Despite the TD Securities/Melbourne Institute Inflation gauge showing another month of 4% inflation in March, the more interesting figures were the end of month credit numbers for February from the Reserve Bank.
These figures show a noticeable slowdown in activity: with housing, business lending and personal credit all falling in the month.
The news will interest the Reserve Bank as the board meets today to discuss monetary policy.
The discussion won’t see rates changed when the decision is announced at 2.30 pm.
The RBA said credit grew 0.7% in February, compared to 1.0% the previous month and market forecasts of 0.9% to 1.3% and a consensus of 1.1%. Over the year to February, total credit rose by 15.5%.
That was the slowest growth in credit for more than five years.
While personal credit fell 0.1% (down for the second month in a row, the first time that has happened in 15 years) for an annual growth rate of 10.8%, the slowest annual since November 2006, housing again eased: this time to an annual rate of 11.4%.
That continues the slow growth in housing loans that has been apparent since midway through last year. It’s a decade low pace in fact, which would indicate that the bank’s fears about a housing breakout could be unfounded.
The RBA split housing into owner occupied and investor housing for the first time (because it is more confident of the accuracy of the raw figures) and this showed an unchanged 1% growth in owner occupied housing for a 12% growth in the year to February, and a rise of 0.6% for investor housing for an annual growth rate of 10%.
The growth rate in owner-occupied housing is the lowest for years.
The figures were given some backing by March new home sales numbers from the Housing Industry Association.
Figures for March showed the sales of new homes and units dropped 5.3% among Australia’s largest residential builders and developers.
Detached house sales were 5% lower and multi-unit sales fell 7.5% and came after an 11.3% rise in new home sales across Australia in January.
HIA chief economist, Harley Dale said in a statement that Western Australia and Queensland led the downward trend after strong sales in the resources-boom states had pushed the figure higher the previous month.
"We saw a relatively big lift to sales in January thanks to a strong boost from the resource rich states," Mr Dale said.
"However, as suspected, this situation has proven to be unsustainable."

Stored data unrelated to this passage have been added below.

Lemma rooms_app p s ps ps' l :
  rooms p s ps -> hosts_from s ps' -> ps_actions ps' = ps_actions ps ++ l -> (length l <= 1)%nat ->
  ps_hostRoom ps' = ps_hostRoom ps - count_actions (takes_host s) l ->
  (forall m, default 0 (ps_used ps' !! m) = default 0 (ps_used ps !! m) + count_actions (grows_in m) l) ->
  (forall a, In a l -> is_purchase a = true -> 0 < ps_hostRoom ps /\ 0 < room p ps (a_Market a)) -> rooms p s ps'.
Proof.
  intros [H1 H2 H3 H4] Hh Ha Hl Hr Hu Hg. split; [done|rewrite Ha, count_actions_app; lia| |].
  - intros m. specialize (H3 m). unfold room in *. rewrite Ha, count_actions_app, Hu. lia.
  - intros k a. rewrite Ha, lookup_app. destruct (ps_actions ps !! k) as [b|] eqn:E.
    + intros [= <-]. rewrite take_app_le by (apply lookup_lt_Some in E; lia). by apply H4.
    + intros Hk Hp. apply lookup_ge_None in E.
      assert (k - length (ps_actions ps) = 0)%nat as Hz by (apply lookup_lt_Some in Hk; lia).
      replace k with (length (ps_actions ps)) by lia. rewrite take_app_length.
      destruct (Hg a) as [G1 G2]; [|done|rewrite H3 in G2; lia].
      apply list_elem_of_In, list_elem_of_lookup. eauto.
Qed.

Lemma was_stopping_host s ps i : NoDup (map h_ID (s_Hosts s)) -> hosts_from s ps -> (i < length (ps_hosts ps))%nat ->
  resumable (host ps i) || (h_State (host ps i) == FleetStopping) = true ->
  was_stopping s (h_ID (host ps i)) = (h_State (host ps i) == FleetStopping).
Proof.
  intros Hnd Hf Hi Hst. destruct (host_lookup s ps i Hf Hi) as (h0 & Hh0 & _ & Hfr). pose proof (host_from_ID _ _ _ Hfr) as Eid.
  assert (Est : h_State (host ps i) = h_State h0).
  { destruct Hfr as (st & load & mode & back & Eh & _ & [->|Hin]); [by rewrite Eh|]. exfalso.
    rewrite Eh in Hst. destruct Hin as [<-|[<-|[<-|[]]]]; discriminate Hst. }
  rewrite Eid, Est. unfold was_stopping. apply eq_true_iff_eq. rewrite existsb_exists, bool_decide_eq_true. split.
  - intros (h & Hin & Hb). apply andb_true_iff in Hb as [Hb1%bool_decide_eq_true Hb2%bool_decide_eq_true].
    apply list_elem_of_In, list_elem_of_lookup in Hin as [j Hj].
    assert (j = i) as ->; [|congruence].
    eapply (NoDup_lookup (map h_ID (s_Hosts s)) j i (h_ID h0)); [done| |]; rewrite list_lookup_fmap; [rewrite Hj|rewrite Hh0]; simpl; congruence.
  - intros E. exists h0. split; [apply list_elem_of_In, list_elem_of_lookup; eauto|].
    apply andb_true_iff. split; by apply bool_decide_eq_true.
Qed.

Lemma no_room_taken s l : Forall (fun a => In (a_Kind a) [ActionDrain; ActionCancel; ActionReturnToReserve; ActionRetireReserve; ActionHandBack; ActionLend]) l ->
  count_actions (takes_host s) l = 0 /\ (forall m, count_actions (grows_in m) l = 0) /\ (forall a, In a l -> is_purchase a = false).
Proof.
  induction 1 as [|a l Ha _ (IH1 & IH2 & IH3)]; [done|].
  assert (E : takes_host s a = false /\ (forall m, grows_in m a = false) /\ is_purchase a = false).
  { unfold takes_host, grows_in, is_purchase, is_kind. destruct (a_Kind a); simpl in *; intuition congruence. }
  destruct E as (E1 & E2 & E3). unfold count_actions in *. simpl. rewrite E1. split_and!; [done|intros m; by rewrite E2|].
  intros b [<-|Hb]; auto.
Qed.

Lemma rooms_still p s ps ps' l :
  rooms p s ps -> hosts_from s ps' -> ps_actions ps' = ps_actions ps ++ l -> (length l <= 1)%nat ->
  Forall (fun a => In (a_Kind a) [ActionDrain; ActionCancel; ActionReturnToReserve; ActionRetireReserve; ActionHandBack; ActionLend]) l ->
  ps_hostRoom ps' = ps_hostRoom ps -> ps_used ps' = ps_used ps -> rooms p s ps'.
Proof.
  intros H Hh Ha Hl (N1 & N2 & N3)%(no_room_taken s) Hr Hu.
  eapply rooms_app; [exact H|done|exact Ha|done|lia|intros m; rewrite N2, Hu; lia|].
  intros a Hin Hp. by rewrite N3 in Hp.
Qed.

Lemma rooms_step p s ps ps' : NoDup (map h_ID (s_Hosts s)) -> rooms p s ps -> step p s ps ps' -> rooms p s ps'.
Proof.
  intros Hnd H Hs. pose proof (hosts_from_step p s ps ps' (rm_hosts _ _ _ H) Hs) as Hh. destruct Hs as
    [ps ps' Hq|ps i back a Hi Hk Hc|ps ws Hw|ps it b Hl Hb|ps k f Hl Hf|ps m o kind reason holds cs rep Hg|ps m i reason cs Hi Hr Hp Hrf Hfr
    |ps v i Hg|ps reason m i Hi Hr Hn].
  - destruct Hq. eapply (rooms_still _ _ _ _ []); [exact H|done|by rewrite app_nil_r|simpl; lia|constructor|done..].
  - assert (G : grows (a_Kind a) = false) by (destruct (a_Kind a); simpl in *; intuition congruence).
    eapply (rooms_still _ _ _ _ [a]); [exact H|done|by autorewrite with pass|done|constructor; [simpl in *; tauto|constructor]|..];
      autorewrite with pass; [done|by rewrite G].
  - eapply (rooms_still _ _ _ _ []); [exact H|done|by rewrite app_nil_r|simpl; lia|constructor|done..].
  - eapply (rooms_still _ _ _ _ []); [exact H|done|by rewrite app_nil_r|simpl; lia|constructor|done..].
  - eapply (rooms_still _ _ _ _ []); [exact H|done|by rewrite app_nil_r|simpl; lia|constructor|done..].
  - destruct Hg as [Hk Hh0 Hm Hr _ _ _ _]. eapply (rooms_app _ _ _ _ [_]); [exact H|done|by autorewrite with pass|done|..].
    + autorewrite with pass. unfold count_actions, takes_host, is_purchase. simpl. by rewrite Hk.
    + intros m'. rewrite buy_used by done. unfold count_actions, grows_in. simpl.
      assert (grows kind = true) as -> by by destruct kind.
      destruct (decide (m = m')) as [->|];
        [rewrite lookup_insert_eq, bool_decide_true by done|rewrite lookup_insert_ne, bool_decide_false by done]; simpl; lia.
    + intros a [<-|[]] _. done.
  - eapply (rooms_app _ _ _ _ [_]); [exact H|done|by autorewrite with pass|done|..].
    + autorewrite with pass. unfold count_actions, takes_host, is_purchase, is_kind. simpl.
      rewrite (was_stopping_host s ps i) by (done || apply H). by destruct (h_State (host ps i) == FleetStopping); simpl; lia.
    + intros m'. autorewrite with pass. unfold count_actions, grows_in. simpl.
      destruct (decide (m = m')) as [->|];
        [rewrite lookup_insert_eq, bool_decide_true by done|rewrite lookup_insert_ne, bool_decide_false by done]; simpl; lia.
    + intros a [<-|[]] Hx. done.
  - destruct (leave_act s v i ps) as (a & f & n & Hk & E). rewrite E in *.
    eapply (rooms_still _ _ _ _ [a]); [exact H|done|by autorewrite with pass|done|..]; destruct Hk; autorewrite with pass;
      try done; (constructor; [simpl; auto 6|constructor]).
  - eapply (rooms_still _ _ _ _ [_]); [exact H|done|by autorewrite with pass|done|..]; autorewrite with pass;
      try done. constructor; [simpl; auto 6|constructor].
Qed.

(** ** Containers *)

(** What the plan says of pending containers: the ones actions name are
    pending and named once, there is a wait for each pending container in
    snapshot order, and a wait that names an action names the purchase made
    for its container. *)
Record naming (s : FleetSnapshot) (ps : pass) : Prop := {
  nm_once : NoDup (bought_ids ps);
  nm_pending c : In c (bought_ids ps) -> In c (pending_ids s);
  nm_waits : ps_waits ps = [] \/ map w_Container (ps_waits ps) = pending_ids s;
  nm_actions : Forall (wait_action_ok ps) (ps_waits ps) }.

Lemma wait_action_ok_app ps ps' l w : ps_actions ps' = ps_actions ps ++ l -> wait_action_ok ps w -> wait_action_ok ps' w.
Proof.
  intros E H n Hn. destruct (H n Hn) as (Hw & a & Ha & Hk). split; [done|]. exists a. split; [|done].
  rewrite E. by apply lookup_app_l_Some.
Qed.

Lemma naming_app s ps ps' l :
  naming s ps -> ps_actions ps' = ps_actions ps ++ l -> ps_waits ps' = ps_waits ps ->
  fresh s ps (flat_map a_Containers l) -> naming s ps'.
Proof.
  intros [H1 H2 H3 H4] Ha Hw [Hn Hf].
  assert (E : bought_ids ps' = bought_ids ps ++ flat_map a_Containers l) by (unfold bought_ids; by rewrite Ha, flat_map_app).
  split; rewrite ?E, ?Hw; try done.
  - apply NoDup_app. repeat split; try done. intros c Hc Hc'%list_elem_of_In. apply list_elem_of_In in Hc.
    by apply (Hf c Hc').
  - intros c [Hc|Hc]%in_app_or; [auto|by apply Hf].
  - eapply Forall_impl; [exact H4|]. intros w. by apply wait_action_ok_app with l.
Qed.

Lemma fresh_nil s ps : fresh s ps [].
Proof. split; [constructor|done]. Qed.

Lemma naming_quiet s ps ps' :
  naming s ps -> ps_actions ps' = ps_actions ps -> ps_waits ps' = ps_waits ps -> naming s ps'.
Proof. intros H Ha Hw. eapply (naming_app _ _ _ []); [exact H|by rewrite app_nil_r|done|apply fresh_nil]. Qed.

Lemma naming_step p s ps ps' : naming s ps -> step p s ps ps' -> naming s ps'.
Proof.
  intros H Hs. destruct Hs as
    [ps ps' Hq|ps i back a Hi Hk Hc|ps ws Hw Hws Hnone|ps it b Hl Hb|ps k f Hl Hf|ps m o kind reason holds cs rep Hg|ps m i reason cs Hi Hr Hp Hrf Hfr
    |ps v i Hg|ps reason m i Hi Hr Hn].
  - destruct Hq. by eapply naming_quiet.
  - eapply (naming_app _ _ _ [a]); [exact H|by autorewrite with pass..|]. simpl. rewrite Hc. apply fresh_nil.
  - destruct H as [H1 H2 _ _]. split; try done; [by right|]. eapply Forall_impl; [exact Hnone|].
    intros w [_ Hw'] n Hn. simpl in Hw'. congruence.
  - by eapply naming_quiet.
  - destruct H as [H1 H2 H3 H4]. split; try done; simpl.
    + destruct H3 as [H3|H3]; [left; by rewrite H3|right]. rewrite <- H3. apply list_eq. intros j. rewrite !list_lookup_fmap.
      destruct (decide (k = j)) as [->|]; [|by rewrite list_lookup_alter_ne].
      rewrite list_lookup_alter_eq. destruct (ps_waits ps !! j) as [w|] eqn:E; [|done]. simpl. f_equal. by apply Hf.
    + apply Forall_alter; [done|]. intros w Hw _. by apply Hf.
  - destruct Hg as [_ _ _ _ _ Hfr _ _]. eapply (naming_app _ _ _ [_]); [exact H|by autorewrite with pass..|]. simpl. by rewrite app_nil_r.
  - eapply (naming_app _ _ _ [_]); [exact H|by autorewrite with pass..|]. simpl. by rewrite app_nil_r.
  - destruct (leave_act s v i ps) as (a & f & n & Hk & ->).
    eapply (naming_app _ _ _ [a]); [exact H|by autorewrite with pass..|]. by destruct Hk; simpl; apply fresh_nil.
  - eapply (naming_app _ _ _ [_]); [exact H|by autorewrite with pass..|]. apply fresh_nil.
Qed.

(** ** Departures *)

(** The host an action removes, as the snapshot has it: it runs nothing that
    holds it up, no pending container is placed on it or waits for it and it
    updates no agent; a cancelled one EC2 has not launched, any other serves. *)
Record departs (s : FleetSnapshot) (ps : pass) (a : FleetAction) (h0 : FleetHost) : Prop := {
  dt_host : In h0 (s_Hosts s);
  dt_named : a_Host a = Some (h_ID h0);
  dt_claimed : h_ID h0 ∉ ps_claimed ps;
  dt_busy : busy h0 = false;
  dt_update : h_UpdateDue h0 = false;
  dt_phase : if is_kind ActionCancel a then h_Requested h0 = true else serving h0 = true /\ h_Requested h0 = false;
  dt_waits : Forall (fun w => w_Host w <> Some (h_ID h0)) (ps_waits ps) }.

Record departures (s : FleetSnapshot) (ps : pass) : Prop := {
  dp_hosts : hosts_from s ps;
  dp_waits : Forall (wait_host_ok ps) (ps_waits ps);
  dp_leaves : Forall (fun a => leaves (a_Kind a) = true -> exists h0, departs s ps a h0) (ps_actions ps) }.

(** A host a wait may name, and an update that keeps it so. *)
Definition holds_wait (h : FleetHost) : Prop := h_UpdateDue h = true \/ (starting h = true /\ h_Requested h = false).

Lemma awaited_alter ps ps' i f id :
  ps_claimed ps ⊆ ps_claimed ps' -> ps_hosts ps' = alter f i (ps_hosts ps) ->
  (forall h, ps_hosts ps !! i = Some h -> h_ID h = id -> holds_wait h -> h_ID (f h) = id /\ holds_wait (f h)) ->
  awaited ps id -> awaited ps' id.
Proof.
  intros Hc Hh Hf [Hid|(h & Hin & Hid & Hw)]; [left; set_solver|right].
  apply list_elem_of_In, list_elem_of_lookup in Hin as [j Hj].
  destruct (decide (i = j)) as [->|Hne].
  - exists (f h). destruct (Hf h Hj Hid Hw). split; [|done].
    apply list_elem_of_In, list_elem_of_lookup. exists j. by rewrite Hh, list_lookup_alter_eq, Hj.
  - exists h. split; [|done]. apply list_elem_of_In, list_elem_of_lookup. exists j. by rewrite Hh, list_lookup_alter_ne.
Qed.

(** A step that removes no host keeps the departures so far. *)
Lemma departures_alter s ps ps' i f l :
  departures s ps -> hosts_from s ps' -> ps_waits ps' = ps_waits ps -> ps_claimed ps' = ps_claimed ps ->
  ps_actions ps' = ps_actions ps ++ l -> Forall (fun a => leaves (a_Kind a) = false) l -> ps_hosts ps' = alter f i (ps_hosts ps) ->
  (forall h, ps_hosts ps !! i = Some h -> holds_wait h -> h_ID (f h) = h_ID h /\ holds_wait (f h)) ->
  departures s ps'.
Proof.
  intros [H1 H2 H3] Hhf Hw Hc Ha Hl Hh Hf. split; [done|rewrite Hw|rewrite Ha].
  - eapply Forall_impl; [exact H2|]. intros w Hw' id Hid. apply (awaited_alter ps ps' i f); [by rewrite Hc|exact Hh| |by apply Hw'].
    intros h Hh' <- Hwt. by apply Hf.
  - apply Forall_app. split.
    + eapply Forall_impl; [exact H3|]. intros a Hd Hk. destruct (Hd Hk) as [h0 [D1 D2 D3 D4 D5 D6 D7]]. exists h0.
      split; try done; [by rewrite Hc|by rewrite Hw].
    + eapply Forall_impl; [exact Hl|]. intros a E Hk. simpl in *. congruence.
Qed.

Lemma departures_same s ps ps' l :
  departures s ps -> hosts_from s ps' -> ps_waits ps' = ps_waits ps -> ps_claimed ps' = ps_claimed ps -> ps_hosts ps' = ps_hosts ps ->
  ps_actions ps' = ps_actions ps ++ l -> Forall (fun a => leaves (a_Kind a) = false) l -> departures s ps'.
Proof.
  intros. eapply (departures_alter _ _ _ 0 (fun h => h)); try done. by rewrite list_alter_id.
Qed.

Finance for building new homes had been falling for some time and there was no sign of a rise in new home sales, or building approvals across Australia, Mr Dale said.
The RBA said that business lending, which had been booming slowed to an annual rate of 22.3% from 24.0% in January.
Much of the growth has been driven by so-called reintermediation with the credit crunch forcing businesses, especially large companies, back to their banks for money instead of raising it direct from the market via a manager.
Economists reckon that business lending was really running at around 20%, so the latest slowdown in February could see that growth rate ease even further.
The TD Securities-Melbourne Institute inflation gauge would force any change because it is telling us what the RBA has already acknowledged: that inflation in the March quarter will be 4% or better.
TD Securities said its survey’s headline inflation measure climbed by 0.4% in March to post an annual reading of 4% while the gauge’s underlying trimmed mean measure of inflation, which is used by the RBA, was up by 0.6% in March for an annual rate of 3.8%.
Financial services, fruit and vegetable, petrol and rental price rises were the biggest contributor to the March inflation gauge reading while these rises were offset by falls in the price of furniture, audio visual hardware, computers and telecommunications.
AAP says that all 19 economist surveyed last week said the RBA would leave rates on hold in April as it monitored the global credit crunch and the effects of recent rate rises.